TASK TO COMPLETE: Return only what lies between the first line of the entries and the line containing "1: destruct (negb", both lines included.

Records from a data source:
------------------------------------
Lemma accounted_enqueue hist pick e z :
  accounted hist z -> accounted (hist ++ [(e, (enqueue pick e z).1)]) (enqueue pick e z).2.
Proof.
  intros [Hs Hd Hb Hq Hp]. unfold enqueue. destruct (Nat.ltb_spec (length (z_ch z)) (z_cap z)) as [Hlt|Hge]; simpl.
  2: destruct (z_quit z) eqn:Ez; simpl.
  1: destruct (negb (z_quit z) || pick) eqn:Eq; [|destruct (z_quit z) eqn:Ez; [|done]]; simpl.
  all: split; rewrite ?withFate_app, ?withFate_one, ?app_nil_r; simpl; rewrite ?app_nil_r, ?length_app; simpl; auto.
  - rewrite Hs. by rewrite <-app_assoc.
  - lia.
  - lia.
  - by rewrite Ez.
  - by rewrite Ez.
Qed.

Lemma accounted_run hist pick z z' : accounted hist z -> runStep pick z = Some z' -> accounted hist z'.
Proof.
  intros [Hs Hd Hb Hq Hp]. unfold runStep. destruct (z_phase z) eqn:Eph, (z_ch z) as [|e ch] eqn:Ech; try done.
  - destruct (z_quit z) eqn:Ez; [|done]. intros [= <-]. split; simpl; rewrite ?Ech; auto.
  - destruct (negb (z_quit z) || pick) eqn:Eq; intros [= <-]; split; simpl; rewrite ?Ech; auto.
    + by rewrite Hs, <-app_assoc.
    + simpl in Hb. lia.
    + destruct (z_quit z); [done|]. by destruct pick.
  - intros [= <-]. split; simpl; rewrite ?Ech; auto.
  - intros [= <-]. split; simpl; rewrite ?Ech; auto; [by rewrite Hs, <-app_assoc|simpl in Hb; lia].
Qed.

Lemma accounted_step hist ev z :
  accounted hist z -> accounted (hist ++ option_list (logStep ev z).1) (logStep ev z).2.
Proof.
  intros Ha. destruct ev as [pick e|pick| |]; simpl.
  - pose proof (accounted_enqueue hist pick e z Ha) as H1. by destruct (enqueue pick e z).
  - rewrite app_nil_r. destruct (runStep pick z) as [z1|] eqn:Er; [by eapply accounted_run|done].
  - rewrite app_nil_r. destruct Ha. by split.
  - rewrite app_nil_r. unfold closeReport.
    assert (Hw : forall n, accounted hist (set_warned n z)) by (intros n; destruct Ha; by split).
    destruct (z_phase z); [done..|]. by destruct (z_quit z).
Qed.

Lemma logRun_accounted evs hist z : accounted hist z -> accounted (hist ++ (logRun evs z).1) (logRun evs z).2.
Proof.
  revert hist z. induction evs as [|ev evs IH]; intros hist z Ha; simpl; [by rewrite app_nil_r|].
  apply (accounted_step hist ev) in Ha. destruct (logStep ev z) as [h z1]. apply IH in Ha. simpl in Ha.
  destruct (logRun evs z1) as [hs z2]. simpl in *. by rewrite app_assoc.
Qed.

Lemma accounted_new bufSize : accounted [] (NewZap bufSize).
Proof. split; simpl; try done. lia. Qed.

(** ** The goroutine comes to its end *)
Definition runMeasure (z : ZapLogger) : nat :=
  (length (z_ch z) + match z_phase z with Running => 2 | Draining => 1 | Returned => 0 end)%nat.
------------------------------------
ANSWER BOX:
Lemma accounted_enqueue hist pick e z :
  accounted hist z -> accounted (hist ++ [(e, (enqueue pick e z).1)]) (enqueue pick e z).2.
Proof.
  intros [Hs Hd Hb Hq Hp]. unfold enqueue. destruct (Nat.ltb_spec (length (z_ch z)) (z_cap z)) as [Hlt|Hge]; simpl.
  2: destruct (z_quit z) eqn:Ez; simpl.
  1: destruct (negb (z_quit z) || pick) eqn:Eq; [|destruct (z_quit z) eqn:Ez; [|done]]; simpl.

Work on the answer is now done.